[Material supplied Boundary: Start]
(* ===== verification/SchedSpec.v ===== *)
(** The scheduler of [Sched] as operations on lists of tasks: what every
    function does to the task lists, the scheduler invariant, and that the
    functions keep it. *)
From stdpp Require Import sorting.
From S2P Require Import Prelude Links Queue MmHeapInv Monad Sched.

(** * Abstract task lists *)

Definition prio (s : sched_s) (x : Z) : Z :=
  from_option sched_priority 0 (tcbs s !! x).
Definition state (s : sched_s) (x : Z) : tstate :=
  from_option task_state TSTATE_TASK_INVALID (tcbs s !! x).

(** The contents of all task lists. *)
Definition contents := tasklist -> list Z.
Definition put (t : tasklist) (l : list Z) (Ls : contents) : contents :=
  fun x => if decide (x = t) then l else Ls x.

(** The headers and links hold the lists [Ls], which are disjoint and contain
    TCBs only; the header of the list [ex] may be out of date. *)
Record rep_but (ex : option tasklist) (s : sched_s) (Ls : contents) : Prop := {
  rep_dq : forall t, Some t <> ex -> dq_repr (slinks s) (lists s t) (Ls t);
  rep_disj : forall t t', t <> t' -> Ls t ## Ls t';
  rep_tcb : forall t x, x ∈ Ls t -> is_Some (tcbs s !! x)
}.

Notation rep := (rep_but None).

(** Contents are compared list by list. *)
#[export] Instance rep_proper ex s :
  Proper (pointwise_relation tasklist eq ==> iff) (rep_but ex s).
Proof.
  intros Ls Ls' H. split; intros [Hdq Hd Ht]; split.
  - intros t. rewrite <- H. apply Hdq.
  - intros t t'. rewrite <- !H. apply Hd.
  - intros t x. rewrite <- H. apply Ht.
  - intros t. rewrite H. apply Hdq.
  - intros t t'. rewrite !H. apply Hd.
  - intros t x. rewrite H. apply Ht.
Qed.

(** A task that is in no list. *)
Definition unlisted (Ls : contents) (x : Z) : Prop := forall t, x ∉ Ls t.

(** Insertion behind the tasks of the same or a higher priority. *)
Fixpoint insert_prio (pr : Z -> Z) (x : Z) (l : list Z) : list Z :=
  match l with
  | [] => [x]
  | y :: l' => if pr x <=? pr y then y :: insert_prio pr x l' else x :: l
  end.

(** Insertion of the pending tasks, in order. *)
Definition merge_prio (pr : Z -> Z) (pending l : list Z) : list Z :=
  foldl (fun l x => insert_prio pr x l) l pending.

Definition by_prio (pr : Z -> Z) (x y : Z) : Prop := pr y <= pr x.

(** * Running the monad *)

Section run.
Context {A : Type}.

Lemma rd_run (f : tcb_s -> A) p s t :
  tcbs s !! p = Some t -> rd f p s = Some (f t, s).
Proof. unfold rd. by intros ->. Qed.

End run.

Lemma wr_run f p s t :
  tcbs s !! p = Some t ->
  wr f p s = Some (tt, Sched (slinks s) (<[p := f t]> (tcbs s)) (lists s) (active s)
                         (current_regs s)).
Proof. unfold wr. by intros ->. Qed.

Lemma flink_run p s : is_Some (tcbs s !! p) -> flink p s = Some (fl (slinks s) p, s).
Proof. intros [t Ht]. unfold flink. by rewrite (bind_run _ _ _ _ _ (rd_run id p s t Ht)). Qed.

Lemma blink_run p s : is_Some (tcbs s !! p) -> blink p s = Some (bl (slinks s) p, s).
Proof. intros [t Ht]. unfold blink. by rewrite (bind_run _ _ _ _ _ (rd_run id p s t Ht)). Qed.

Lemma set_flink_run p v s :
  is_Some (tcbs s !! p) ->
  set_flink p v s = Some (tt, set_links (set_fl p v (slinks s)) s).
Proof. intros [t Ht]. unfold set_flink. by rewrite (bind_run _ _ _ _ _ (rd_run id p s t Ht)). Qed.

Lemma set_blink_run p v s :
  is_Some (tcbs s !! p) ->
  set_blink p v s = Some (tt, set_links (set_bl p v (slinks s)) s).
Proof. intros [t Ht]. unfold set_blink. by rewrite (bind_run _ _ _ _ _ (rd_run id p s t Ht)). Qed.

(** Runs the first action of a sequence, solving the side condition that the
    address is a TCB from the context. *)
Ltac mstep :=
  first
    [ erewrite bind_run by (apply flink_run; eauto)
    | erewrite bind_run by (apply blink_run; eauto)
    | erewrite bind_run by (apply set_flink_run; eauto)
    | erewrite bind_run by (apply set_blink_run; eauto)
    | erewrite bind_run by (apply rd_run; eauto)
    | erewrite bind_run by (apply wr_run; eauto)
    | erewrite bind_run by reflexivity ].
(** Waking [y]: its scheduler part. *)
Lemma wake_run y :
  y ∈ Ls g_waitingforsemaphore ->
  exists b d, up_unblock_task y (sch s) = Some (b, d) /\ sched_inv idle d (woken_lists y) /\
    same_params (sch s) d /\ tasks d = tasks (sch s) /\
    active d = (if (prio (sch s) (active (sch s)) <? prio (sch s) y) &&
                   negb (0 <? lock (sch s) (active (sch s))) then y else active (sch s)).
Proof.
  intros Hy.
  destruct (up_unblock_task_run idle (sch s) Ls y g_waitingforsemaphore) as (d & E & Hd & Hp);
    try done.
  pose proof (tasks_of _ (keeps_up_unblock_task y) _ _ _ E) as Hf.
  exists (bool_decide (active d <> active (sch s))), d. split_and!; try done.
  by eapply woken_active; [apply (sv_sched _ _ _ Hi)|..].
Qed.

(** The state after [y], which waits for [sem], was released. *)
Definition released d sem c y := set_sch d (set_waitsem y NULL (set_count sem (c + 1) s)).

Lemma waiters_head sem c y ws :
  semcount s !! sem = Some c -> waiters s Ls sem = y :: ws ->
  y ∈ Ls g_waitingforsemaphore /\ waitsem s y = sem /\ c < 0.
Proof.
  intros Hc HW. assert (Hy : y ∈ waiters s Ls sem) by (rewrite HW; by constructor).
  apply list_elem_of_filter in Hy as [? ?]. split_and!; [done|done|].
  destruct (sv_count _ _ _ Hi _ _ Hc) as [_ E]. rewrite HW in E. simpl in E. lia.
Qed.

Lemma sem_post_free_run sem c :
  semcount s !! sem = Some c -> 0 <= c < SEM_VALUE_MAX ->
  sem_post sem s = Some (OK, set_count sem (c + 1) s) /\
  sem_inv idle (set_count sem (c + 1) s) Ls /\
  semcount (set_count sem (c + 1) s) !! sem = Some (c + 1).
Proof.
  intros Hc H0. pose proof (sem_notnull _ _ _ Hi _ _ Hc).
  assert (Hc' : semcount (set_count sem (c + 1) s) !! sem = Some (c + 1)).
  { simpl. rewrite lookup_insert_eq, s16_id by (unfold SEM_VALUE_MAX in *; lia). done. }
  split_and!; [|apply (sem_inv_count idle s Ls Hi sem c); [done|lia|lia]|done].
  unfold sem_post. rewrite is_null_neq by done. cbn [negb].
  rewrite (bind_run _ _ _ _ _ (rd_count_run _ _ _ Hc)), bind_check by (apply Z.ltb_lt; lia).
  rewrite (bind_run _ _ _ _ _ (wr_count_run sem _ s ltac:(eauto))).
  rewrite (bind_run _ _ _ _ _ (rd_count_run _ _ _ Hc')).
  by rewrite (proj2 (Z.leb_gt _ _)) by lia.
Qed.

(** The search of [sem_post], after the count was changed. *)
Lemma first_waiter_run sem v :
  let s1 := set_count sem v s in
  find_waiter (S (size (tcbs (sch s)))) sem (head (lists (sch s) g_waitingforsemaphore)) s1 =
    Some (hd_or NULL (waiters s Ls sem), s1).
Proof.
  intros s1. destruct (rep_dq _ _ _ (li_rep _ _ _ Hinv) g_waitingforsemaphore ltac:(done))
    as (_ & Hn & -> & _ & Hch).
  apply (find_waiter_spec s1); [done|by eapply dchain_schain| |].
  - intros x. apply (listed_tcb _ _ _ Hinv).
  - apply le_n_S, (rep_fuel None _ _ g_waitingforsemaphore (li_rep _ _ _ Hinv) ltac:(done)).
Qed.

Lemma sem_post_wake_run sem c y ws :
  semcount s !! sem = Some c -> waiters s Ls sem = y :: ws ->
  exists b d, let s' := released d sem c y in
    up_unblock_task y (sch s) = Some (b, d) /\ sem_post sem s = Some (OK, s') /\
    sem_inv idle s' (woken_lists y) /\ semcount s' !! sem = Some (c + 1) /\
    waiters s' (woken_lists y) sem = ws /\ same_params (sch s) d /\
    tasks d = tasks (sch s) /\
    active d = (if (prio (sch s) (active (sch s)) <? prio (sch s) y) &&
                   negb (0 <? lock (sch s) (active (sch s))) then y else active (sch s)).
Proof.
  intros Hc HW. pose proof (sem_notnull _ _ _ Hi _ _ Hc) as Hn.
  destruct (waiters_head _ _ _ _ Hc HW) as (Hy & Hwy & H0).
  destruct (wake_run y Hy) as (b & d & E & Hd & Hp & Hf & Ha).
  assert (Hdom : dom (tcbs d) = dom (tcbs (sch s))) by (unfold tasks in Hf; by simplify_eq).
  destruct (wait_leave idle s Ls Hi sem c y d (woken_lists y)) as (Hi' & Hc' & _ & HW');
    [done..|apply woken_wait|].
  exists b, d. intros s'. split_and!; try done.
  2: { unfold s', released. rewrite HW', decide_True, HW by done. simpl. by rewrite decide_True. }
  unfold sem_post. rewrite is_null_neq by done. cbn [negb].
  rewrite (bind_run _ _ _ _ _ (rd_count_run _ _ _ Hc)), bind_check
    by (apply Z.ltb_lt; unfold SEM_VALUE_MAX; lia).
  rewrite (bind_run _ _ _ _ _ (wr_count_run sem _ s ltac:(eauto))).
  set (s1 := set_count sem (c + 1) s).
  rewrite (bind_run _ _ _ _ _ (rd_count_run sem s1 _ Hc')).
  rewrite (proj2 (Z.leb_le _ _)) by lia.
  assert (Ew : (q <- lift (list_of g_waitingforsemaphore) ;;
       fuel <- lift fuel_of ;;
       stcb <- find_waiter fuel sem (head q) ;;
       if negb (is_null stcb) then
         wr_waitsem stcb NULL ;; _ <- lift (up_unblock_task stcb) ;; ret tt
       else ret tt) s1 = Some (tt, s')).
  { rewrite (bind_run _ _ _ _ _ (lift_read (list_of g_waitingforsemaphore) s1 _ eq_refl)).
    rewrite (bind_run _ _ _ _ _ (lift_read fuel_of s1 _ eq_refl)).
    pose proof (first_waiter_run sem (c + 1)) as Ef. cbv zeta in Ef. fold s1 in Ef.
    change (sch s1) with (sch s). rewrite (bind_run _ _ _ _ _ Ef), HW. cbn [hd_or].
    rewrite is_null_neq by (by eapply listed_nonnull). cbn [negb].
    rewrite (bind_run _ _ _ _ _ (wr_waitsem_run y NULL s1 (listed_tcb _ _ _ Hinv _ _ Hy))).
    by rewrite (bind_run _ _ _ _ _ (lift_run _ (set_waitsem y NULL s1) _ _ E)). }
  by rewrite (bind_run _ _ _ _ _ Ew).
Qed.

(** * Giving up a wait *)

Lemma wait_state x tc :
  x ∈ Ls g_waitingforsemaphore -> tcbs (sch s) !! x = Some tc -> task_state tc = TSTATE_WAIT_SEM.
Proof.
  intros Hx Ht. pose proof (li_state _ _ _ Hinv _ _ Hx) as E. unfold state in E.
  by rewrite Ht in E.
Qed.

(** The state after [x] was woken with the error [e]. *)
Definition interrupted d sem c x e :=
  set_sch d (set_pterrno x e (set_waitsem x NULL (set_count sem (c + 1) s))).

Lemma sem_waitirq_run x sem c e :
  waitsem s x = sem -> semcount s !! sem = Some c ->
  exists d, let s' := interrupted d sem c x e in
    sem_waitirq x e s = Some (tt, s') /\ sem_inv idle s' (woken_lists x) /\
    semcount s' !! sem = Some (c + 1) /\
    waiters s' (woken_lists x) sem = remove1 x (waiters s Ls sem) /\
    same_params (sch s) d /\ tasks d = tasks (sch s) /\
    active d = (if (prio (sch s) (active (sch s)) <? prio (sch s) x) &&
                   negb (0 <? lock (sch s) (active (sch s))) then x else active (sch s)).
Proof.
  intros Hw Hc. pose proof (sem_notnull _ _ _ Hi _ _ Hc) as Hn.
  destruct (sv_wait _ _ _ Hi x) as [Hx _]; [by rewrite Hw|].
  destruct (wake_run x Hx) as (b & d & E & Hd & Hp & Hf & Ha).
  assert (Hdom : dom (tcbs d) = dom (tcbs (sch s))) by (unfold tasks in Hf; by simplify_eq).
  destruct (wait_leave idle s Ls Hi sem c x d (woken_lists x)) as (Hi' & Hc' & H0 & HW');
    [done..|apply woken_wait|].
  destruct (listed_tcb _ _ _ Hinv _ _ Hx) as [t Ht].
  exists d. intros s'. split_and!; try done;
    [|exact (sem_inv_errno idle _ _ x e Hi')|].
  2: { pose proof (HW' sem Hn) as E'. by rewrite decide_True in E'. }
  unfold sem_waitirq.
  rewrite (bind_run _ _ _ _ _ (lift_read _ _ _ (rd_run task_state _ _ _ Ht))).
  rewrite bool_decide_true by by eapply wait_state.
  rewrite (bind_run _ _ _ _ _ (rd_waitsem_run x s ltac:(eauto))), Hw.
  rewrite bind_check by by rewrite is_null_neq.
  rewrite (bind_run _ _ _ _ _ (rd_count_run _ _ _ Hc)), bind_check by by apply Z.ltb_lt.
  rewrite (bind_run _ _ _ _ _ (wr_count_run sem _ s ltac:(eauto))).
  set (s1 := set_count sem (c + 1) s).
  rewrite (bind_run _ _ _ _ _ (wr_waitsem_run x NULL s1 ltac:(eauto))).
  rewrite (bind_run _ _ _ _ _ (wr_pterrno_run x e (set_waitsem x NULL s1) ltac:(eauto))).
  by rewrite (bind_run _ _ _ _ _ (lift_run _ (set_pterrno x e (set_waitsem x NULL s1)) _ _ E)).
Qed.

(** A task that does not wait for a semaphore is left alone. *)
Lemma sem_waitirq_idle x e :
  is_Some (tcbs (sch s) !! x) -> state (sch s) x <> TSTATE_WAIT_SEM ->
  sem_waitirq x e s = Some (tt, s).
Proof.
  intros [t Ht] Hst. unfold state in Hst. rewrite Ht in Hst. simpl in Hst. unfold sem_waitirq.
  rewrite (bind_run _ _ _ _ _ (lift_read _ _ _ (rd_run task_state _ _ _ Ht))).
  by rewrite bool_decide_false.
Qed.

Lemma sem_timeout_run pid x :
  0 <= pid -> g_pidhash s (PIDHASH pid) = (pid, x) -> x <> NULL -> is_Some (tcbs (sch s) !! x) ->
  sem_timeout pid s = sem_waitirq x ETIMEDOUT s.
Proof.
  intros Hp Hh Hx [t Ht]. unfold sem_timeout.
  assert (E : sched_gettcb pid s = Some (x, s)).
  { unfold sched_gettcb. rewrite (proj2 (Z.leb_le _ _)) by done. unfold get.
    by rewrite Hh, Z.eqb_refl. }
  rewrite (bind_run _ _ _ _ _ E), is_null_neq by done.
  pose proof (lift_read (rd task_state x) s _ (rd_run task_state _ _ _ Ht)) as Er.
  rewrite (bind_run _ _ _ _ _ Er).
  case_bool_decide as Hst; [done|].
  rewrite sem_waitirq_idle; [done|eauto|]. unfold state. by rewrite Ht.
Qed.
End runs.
[Material supplied Boundary: End]
=== Assigned task ===
Set down exactly the lines of the data above, beginning with the line that has "Proof. unfold wr. by intros ->. Qed." and ending with the line that has "by reflexivity ].", and no others.

=== Output for this task ===
Proof. unfold wr. by intros ->. Qed.

Lemma flink_run p s : is_Some (tcbs s !! p) -> flink p s = Some (fl (slinks s) p, s).
Proof. intros [t Ht]. unfold flink. by rewrite (bind_run _ _ _ _ _ (rd_run id p s t Ht)). Qed.

Lemma blink_run p s : is_Some (tcbs s !! p) -> blink p s = Some (bl (slinks s) p, s).
Proof. intros [t Ht]. unfold blink. by rewrite (bind_run _ _ _ _ _ (rd_run id p s t Ht)). Qed.

Lemma set_flink_run p v s :
  is_Some (tcbs s !! p) ->
  set_flink p v s = Some (tt, set_links (set_fl p v (slinks s)) s).
Proof. intros [t Ht]. unfold set_flink. by rewrite (bind_run _ _ _ _ _ (rd_run id p s t Ht)). Qed.

Lemma set_blink_run p v s :
  is_Some (tcbs s !! p) ->
  set_blink p v s = Some (tt, set_links (set_bl p v (slinks s)) s).
Proof. intros [t Ht]. unfold set_blink. by rewrite (bind_run _ _ _ _ _ (rd_run id p s t Ht)). Qed.

(** Runs the first action of a sequence, solving the side condition that the
    address is a TCB from the context. *)
Ltac mstep :=
  first
    [ erewrite bind_run by (apply flink_run; eauto)
    | erewrite bind_run by (apply blink_run; eauto)
    | erewrite bind_run by (apply set_flink_run; eauto)
    | erewrite bind_run by (apply set_blink_run; eauto)
    | erewrite bind_run by (apply rd_run; eauto)
    | erewrite bind_run by (apply wr_run; eauto)
    | erewrite bind_run by reflexivity ].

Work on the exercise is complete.